Human Resources Management essay

Topics: Interpersonal relationship, Conflict resolution, Friendship Pages: 6 (1376 words) Published: June 29, 2015

Human Resources Management

Final Essay


For the human resources professional, it is important to be able to expect conflict to occur in our organizations, identify conflict in the workplace and know how to quickly and effectively resolve the underlying issues in a positive way. Resolving conflict in a positive manner can lead to much-improved professional and personal relationships. Mastering a few fundamental conflict resolution skills can enable you to become a better leader, decision-maker, co-worker and friend.

Whether dealing with a disagreement between co-workers or breaking through a standstill in a job contract negotiation, conflict resolution is best approached through a deliberate process that considers the different conflict resolution styles of each participant. Done well, conflict resolution can save relationships, time and resources, while improving productivity and helping move projects forward toward completion. DEFINING CONFLICTS AND IT’S ORIGINS

Conflict is defined as an interactive process manifested in incompatibility, disagreement, or dissonance within or between social entities (i.e., individual, group, organization, etc.).

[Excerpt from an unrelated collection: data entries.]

(** * TrustiPay user app: the wallet workflow of [src/App.tsx]

    The component keeps its whole state in [useState] cells and changes it only
    inside event handlers, timer callbacks and effect clean-ups.  The
    development below embeds
    - the JavaScript values the handlers compute with: strings as sequences of
      Latin-1 code units ([string]) and numbers as IEEE-754 binary64 values
      ([spec_float] at precision 53);
    - the cells as one record [AppState] and every handler as a function on it;
    - the event loop as a step function over the events the rendered controls,
      the timers and the camera promise can raise.  *)

From Stdlib Require Import ZArith List String Ascii Bool Lia.
From Stdlib Require Import Floats.SpecFloat.
Import ListNotations.
Open Scope Z_scope.

(** ** Strings *)

Module JsString.

(** Code units that [String.prototype.trim] strips (WhiteSpace and
    LineTerminator, as far as they are Latin-1): TAB, LF, VT, FF, CR, SP, NBSP. *)
Definition isWhiteSpace (c : ascii) : bool :=
  let n := N_of_ascii c in
  ((9 <=? n) && (n <=? 13) || (n =? 32) || (n =? 160))%N.

Fixpoint trimStart (s : string) : string :=
  match s with
  | EmptyString => EmptyString
  | String c s' => if isWhiteSpace c then trimStart s' else s
  end.

(** [trimEnd] keeps a code unit when it is not white space or when something
    is kept after it. *)
Fixpoint trimEnd (s : string) : string :=
  match s with
  | EmptyString => EmptyString
  | String c s' =>
      match trimEnd s' with
      | EmptyString => if isWhiteSpace c then EmptyString else String c EmptyString
      | t => String c t
      end
  end.

Definition trim (s : string) : string := trimEnd (trimStart s).

(** A JavaScript string is truthy when it is not empty. *)
Definition truthy (s : string) : bool :=
  match s with EmptyString => false | _ => true end.

(** [toLowerCase] on Latin-1: A-Z and the accented capitals 0xC0-0xDE
    (without the multiplication sign 0xD7) move up by 32. *)
Definition lowerChar (c : ascii) : ascii :=
  let n := N_of_ascii c in
  if ((65 <=? n) && (n <=? 90) || (192 <=? n) && (n <=? 222) && negb (n =? 215))%N
  then ascii_of_N (n + 32) else c.

Fixpoint toLowerCase (s : string) : string :=
  match s with
  | EmptyString => EmptyString
  | String c s' => String (lowerChar c) (toLowerCase s')
  end.

(** [s.includes(q)]: [q] occurs in [s] as a contiguous substring. *)
Fixpoint includes (q s : string) : bool :=
  String.prefix q s ||
  match s with
  | EmptyString => false
  | String _ s' => includes q s'
  end.

(** [s.replace(/,/g, "")]: every comma removed. *)
Fixpoint removeCommas (s : string) : string :=
  match s with
  | EmptyString => EmptyString
  | String c s' =>
      if Ascii.eqb c ","%char then removeCommas s' else String c (removeCommas s')
  end.

End JsString.

(** ** Numbers *)

Module JsNumber.

(** A JavaScript Number is a binary64 value. *)
Definition prec : Z := 53.
Definition emax : Z := 1024.
Definition number : Type := spec_float.

Definition NaN : number := S754_nan.
Definition pInfinity : number := S754_infinity false.
Definition nInfinity : number := S754_infinity true.
Definition pZero : number := S754_zero false.

(** The Number nearest to an integer (exact below 2^53). *)
Definition ofZ (z : Z) : number := binary_normalize prec emax z 0 false.

Definition add : number -> number -> number := SFadd prec emax.
Definition sub : number -> number -> number := SFsub prec emax.
Definition mul : number -> number -> number := SFmul prec emax.
Definition div : number -> number -> number := SFdiv prec emax.

(** [x < y], [x <= y], [x > y]: false as soon as one side is NaN. *)
Definition lt (x y : number) : bool := SFltb x y.
Definition le (x y : number) : bool := SFleb x y.
Definition gt (x y : number) : bool := SFltb y x.

(** [!x] is true exactly for NaN, +0 and -0. *)
Definition ToBoolean (x : number) : bool :=
  match x with
  | S754_nan | S754_zero _ => false
  | _ => true
  end.

Definition isNaN (x : number) : bool :=
  match x with S754_nan => true | _ => false end.

(** [Math.max]: NaN if an argument is NaN; otherwise the arguments are folded
    from -Infinity, +0 counting as larger than -0. *)
Definition maxStep (highest n : number) : number :=
  match n, highest with
  | S754_zero false, S754_zero true => n
  | _, _ => if lt highest n then n else highest
  end.

Definition Math_max (a b : number) : number :=
  if isNaN a || isNaN b then NaN else maxStep (maxStep nInfinity a) b.

(** [Math.floor] and [Math.round] leave NaN, the infinities, the zeros and
    every value with a non-negative exponent (already integral) alone.  For
    [m * 2^e] with [e < 0] the integer is computed exactly; a zero result
    keeps the sign of the argument. *)
Definition integral (s : bool) (z : Z) : number :=
  if z =? 0 then S754_zero s else ofZ z.
(** The map literal and the four conditional assignments. *)
Definition providerStatusOf (resp : Job) : gmap string provider.Value :=
  let providerStatus : gmap string provider.Value :=
    <["status" := provider.VString (Job_Status resp)]>
    (<["pct_complete" := provider.VString (strconv.Itoa (Job_PercentComplete resp))]>
    (<["submitted" := provider.VDateTime (Job_Submitted resp)]> ∅)) in
  let providerStatus :=
    if negb (IsZero (Job_StartTime resp))
    then <["start_time" := provider.VDateTime (Job_StartTime resp)]> providerStatus
    else providerStatus in
  let providerStatus :=
    if negb (IsZero (Job_CompleteTime resp))
    then <["complete_time" := provider.VDateTime (Job_CompleteTime resp)]> providerStatus
    else providerStatus in
  let providerStatus :=
    if negb (IsZero (Job_ErroredTime resp))
    then <["errored_time" := provider.VDateTime (Job_ErroredTime resp)]> providerStatus
    else providerStatus in
  let providerStatus :=
    if (0 <? Z.of_nat (List.length (Job_ErrorMessages resp)))
    then <["error_messages" := provider.VJobErrors (Job_ErrorMessages resp)]> providerStatus
    else providerStatus in
  providerStatus.

(** The timestamps of a response, each with the key [JobStatus]
    stores it under. *)
Definition timestampFields : list (string * (Job -> DateTime)) :=
  [("submitted", Job_Submitted);
   ("start_time", Job_StartTime);
   ("complete_time", Job_CompleteTime);
   ("errored_time", Job_ErroredTime)].

Definition JobStatus (p : elementalConductorProvider) (id : string)
    : result (option provider.JobStatus * option provider.error) :=
  match GetJob backend (client p) id with
  | (_, Some err) => Ok (None, Some err)
  | (None, None) => Panic "nil pointer dereference"
  | (Some resp, None) =>
      Ok (Some {| provider.JobStatus_ProviderName := Name;
                  provider.JobStatus_ProviderJobID := GetID backend resp;
                  provider.JobStatus_Status := statusMap p (Job_Status resp);
                  provider.JobStatus_ProviderStatus := Some (providerStatusOf resp) |},
          None)
  end.

End Provider.

Definition elementalConductorFactory (cfg : config.Config)
    : traced (option elementalConductorProvider * option provider.error) :=
  let ec := config.Config_ElementalConductor cfg in
  if String.eqb (config.ElementalConductor_Host ec) ""
     || String.eqb (config.ElementalConductor_UserLogin ec) ""
     || String.eqb (config.ElementalConductor_APIKey ec) ""
     || (config.ElementalConductor_AuthExpires ec =? 0)
  then ret (None, Some errElementalConductorInvalidConfig)
  else
    let+ client :=
      call CallNewClient
        (NewClient
           (config.ElementalConductor_Host ec)
           (config.ElementalConductor_UserLogin ec)
           (config.ElementalConductor_APIKey ec)
           (config.ElementalConductor_AuthExpires ec)
           (config.ElementalConductor_AccessKeyID ec)
           (config.ElementalConductor_SecretAccessKey ec)
           (config.ElementalConductor_Destination ec)) in
    ret (Some {| client := client; config := cfg |}, None).

End elementalconductor.

(** ** The factory of the Media Convert provider *)

Module mediaconvert.

Definition Name : string := "mediaconvert".
Definition defaultAWSRegion : string := "us-east-1".

Definition errAWSInvalidConfig : provider.error :=
  provider.errors_New "invalid Media Convert config. Please define the configuration entries in the config file or environment variables".

Record Credentials : Type := {
  Credentials_id : string;
  Credentials_secret : string;
  Credentials_token : string }.

Definition NewStaticCredentials (id secret token : string) : Credentials :=
  {| Credentials_id := id; Credentials_secret := secret; Credentials_token := token |}.

(** [aws.Config], of which the factory sets the credentials and the
    region; both are pointers, nil in a new configuration. *)
Record awsConfig : Type := {
  awsConfig_Credentials : option Credentials;
  awsConfig_Region : option string }.

Definition NewConfig : awsConfig :=
  {| awsConfig_Credentials := None; awsConfig_Region := None |}.

Definition WithCredentials (c : awsConfig) (creds : Credentials) : awsConfig :=
  {| awsConfig_Credentials := Some creds; awsConfig_Region := awsConfig_Region c |}.

Definition WithRegion (c : awsConfig) (region : string) : awsConfig :=
  {| awsConfig_Credentials := awsConfig_Credentials c; awsConfig_Region := Some region |}.

(** A session, known by the configuration it was opened with. *)
Record Session : Type := { Session_Config : awsConfig }.

(** The handle [mediaconvert.New] wraps around a session pointer. *)
Record MediaConvertAPI : Type := { api_session : option Session }.

Definition New (s : option Session) : MediaConvertAPI := {| api_session := s |}.

Record awsProvider : Type := {
  c : MediaConvertAPI;
  config : option config.MediaConvert }.

Section Factory.

(** [session.NewSession] on the built configuration; whether it fails is
    decided by the SDK. *)
Variable NewSession : awsConfig -> option Session * option provider.error.

(** Reading a field of an absent section dereferences nil, before
    anything else is done; the calls are traced in the order Go evaluates
    them, the arguments of [NewSession] before [NewSession]. *)
Definition mediaConvertFactory (cfg : config.Config)
    : result (traced (option awsProvider * option provider.error)) :=
  match config.Config_MediaConvert cfg with
  | None => Panic "nil pointer dereference"
  | Some mc =>
      Ok (if String.eqb (config.MediaConvert_AccessKeyID mc) ""
             || String.eqb (config.MediaConvert_SecretAccessKey mc) ""
          then ret (None, Some errAWSInvalidConfig)
          else
            let+ creds :=
              call CallNewStaticCredentials
                (NewStaticCredentials (config.MediaConvert_AccessKeyID mc)
                   (config.MediaConvert_SecretAccessKey mc) "") in
            let region :=
              if String.eqb (config.MediaConvert_Region mc) "" then defaultAWSRegion
              else config.MediaConvert_Region mc in
            let+ awsCfg := call CallNewConfig NewConfig in
            let+ awsCfg := call CallWithCredentials (WithCredentials awsCfg creds) in
            let+ awsCfg := call CallWithRegion (WithRegion awsCfg region) in
            let+ answer := call CallNewSession (NewSession awsCfg) in
            match answer with
            | (_, Some err) => ret (None, Some err)
            | (awsSession, None) =>
                let+ api := call CallMediaConvertNew (New awsSession) in
                ret (Some {| c := api; config := config.Config_MediaConvert cfg |}, None)
            end)
  end.
(** C7, as the program has it: in a reachable state in which the only
    transactions without sender that were sealed are the rewards, and in
    which no update of the ledger rounded, the balances sum exactly to the
    mining reward times the number of blocks after the genesis block. *)
Theorem balances_sum_to_rewards (this : Blockchain.t) :
  reachable this ->
  onlyRewardsIssued this ->
  exactLedger this = true ->
  totalBalance this
  = JS.units (miningReward this) * (Z.of_nat (length (chain this)) - 1).
Proof.
  intros Hreach Honly Hexact.
  destruct (reachable_invariant _ Hreach)
    as (_ & Hreward & _ & genesis & rest & Hchain & _ & Hshape & Hledger).
  unfold totalBalance, exactLedger, settled in *. rewrite Hchain in Hexact.
  change (drop 1 (genesis :: rest)) with rest in Hexact.
  rewrite Hledger, (total_fold_applyTransaction _ _ Hexact), total_empty.
  rewrite mintedBy_flat_map, Hreward, Hchain.
  rewrite (mintedIn_rewards 10 rest Hshape).
  - cbn [length]. lia.
  - intros k block j tx Hk Hj Hfrom.
    apply (Honly (S k) block j tx); [by rewrite Hchain | lia | done | done].
Qed.

Lemma transfer_run_onlyRewardsIssued : onlyRewardsIssued TransferRun.sealed.
Proof.
  intros i block j tx Hi Hpos Hj Hfrom.
  destruct i as [|[|[|i]]]; [lia | | | discriminate Hi].
  - injection Hi as <-. destruct j as [|j]; [reflexivity | discriminate Hj].
  - injection Hi as <-. destruct j as [|[|j]]; [| reflexivity | discriminate Hj].
    injection Hj as <-. discriminate Hfrom.
Qed.

Lemma balances_sum_to_rewards_witness :
  totalBalance TransferRun.sealed = JS.units 10 * 2
  /\ getBalance "alice" TransferRun.sealed = 6%number
  /\ getBalance "bob" TransferRun.sealed = 14%number.
Proof.
  split; [|split; reflexivity].
  exact (balances_sum_to_rewards TransferRun.sealed transfer_run_reachable
           transfer_run_onlyRewardsIssued eq_refl).
Defined.

Lemma first_mined_reachable : reachable TransferRun.firstMined.
Proof.
  apply (reachable_step TransferRun.fresh); [apply reachable_new|].
  apply (step_minePendingTransactions TransferRun.fresh 1
           "eee65f53e9421ce50211670eae679f02" 1700000011300 1700000011356
           "alice" TransferRun.firstMined).
  vm_compute. reflexivity.
Qed.

Lemma fraction_run_reachable : reachable FractionRun.sealed.
Proof.
  apply (reachable_step FractionRun.submitted).
  - apply (reachable_step
             (with_pendingTransactions [FractionRun.toBob] TransferRun.firstMined)).
    + apply (reachable_step TransferRun.firstMined); [apply first_mined_reachable|].
      apply (step_createTransaction TransferRun.firstMined FractionRun.toBob).
      vm_compute. reflexivity.
    + apply (step_createTransaction _ FractionRun.toCarol).
      vm_compute. reflexivity.
  - apply (step_minePendingTransactions FractionRun.submitted 0
             "2134d2d377dbede28678cac9e2656075" 1700000039500 1700000039566
             "alice" FractionRun.sealed).
    vm_compute. reflexivity.
Qed.
(** X20. When customers.json opens, no line can make parsing raise, and
    [distance] returns for the customer of every valid line, [main] goes
    on to format those of these customers that are in range: it prints
    the text that [format_customers] returns for them, or, when [format]
    raises on one of them, ends with that exception and prints nothing;
    and every line has given a customer or one warning. *)
Theorem main_prints_report (lines : list string) :
  files INPUT_FILE = Some lines ->
  Forall (harmless_line B) lines ->
  Forall (has_distance B) (customers_of_lines B lines) ->
  exists warnings,
    main files B py_lt py_format
    = (match format_customers py_lt py_format py_format B
               (filter (in_range B) (customers_of_lines B lines)) with
       | Returns text => Printed text
       | Raises e => Uncaught e
       end,
       map Warned warnings) /\
    length (customers_of_lines B lines) + length warnings = length lines.
Proof.
  intros Hfile Hlines Hdist. unfold main, get_file_contents. rewrite Hfile.
  destruct (@parse_each_plain B lines Hlines [] [])
    as (customers & warnings & Hparse & _).
  unfold parse_customer_data. rewrite Hparse.
  apply parse_each_returns in Hparse.
  destruct Hparse as (added & -> & -> & Hlen). cbn [app] in *.
  unfold get_customers_in_range.
  rewrite (keep_in_range_filter [] Hdist). cbn [app].
  exists added. split; [|exact Hlen].
  destruct (format_customers py_lt py_format py_format B
              (filter (in_range B) (customers_of_lines B lines)));
    reflexivity.
Qed.

End MainFacts.

(** ** The theorems at the sample data *)

Example test_validate_customer_invalid_latitude :
  validate_customer demo_builtins dany_record []
  = (Returns false, [BadLatitude (PUnicode "invalid")]).
Proof. reflexivity. Qed.

Example test_parse_customer_data_with_valid_and_invalid_customers :
  parse_customer_data demo_builtins [jack_line; EmptyString] []
  = (Returns [jack], [ParseError EmptyString]).
Proof. reflexivity. Qed.

Example main_prints_jack :
  main (one_file [jack_line; EmptyString]) demo_builtins demo_lt demo_format
  = (Printed "1: Handsome Jack", [Warned (ParseError EmptyString)]).
Proof. reflexivity. Qed.

(** With a customer in range whose name is not ASCII the program prints
    nothing. *)
Example main_dies_of_a_name :
  main (one_file [jack_line; sean_line]) demo_builtins demo_lt demo_format
  = (Uncaught UnicodeEncodeError, []).
Proof. reflexivity. Qed.

(** [validate_customer] on a string that is not ASCII, as [json.loads]
    returns for a line that holds a JSON string. *)
Example validate_customer_non_ascii_string (B : builtins) :
  validate_customer B (PUnicode ("Se" ++ String (ascii_of_nat 225) "n")) []
  = (Raises UnicodeEncodeError, []).
Proof. reflexivity. Qed.

Lemma demo_lines_harmless :
  Forall (harmless_line demo_builtins) [jack_line; EmptyString].
Proof.
  repeat constructor.
  intros key value [->| ->] [= <-]; exact I.
Defined.

Lemma demo_parse :
  parse_customer_data demo_builtins [jack_line; EmptyString] []
  = (Returns [jack], [ParseError EmptyString]).
Proof. reflexivity. Defined.

Lemma demo_filter :
  get_customers_in_range demo_builtins [jack] = Returns [jack].
Proof. reflexivity. Defined.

Some of the manifestations of conflict behavior are expressing disagreement with the opponent, yelling, verbal abuse, interference, and so on.  Conflict occurs when one or more social entities:

are required to engage in an activity that is incongruent with his or her needs or interests; hold behavioral preferences, the satisfaction of which is incompatible with another person’s implementation of his or her preferences; want some mutually desirable resource that is in short supply, such that the wants of everyone may not be satisfied fully; possesse attitudes, values, skills, and goals that are salient in directing one’s behavior but that are perceived to be exclusive of the attitudes, values, skills, and goals held by the other(s); have partially exclusive behavioral preferences regarding joint actions; are interdependent in the performance of functions or activities.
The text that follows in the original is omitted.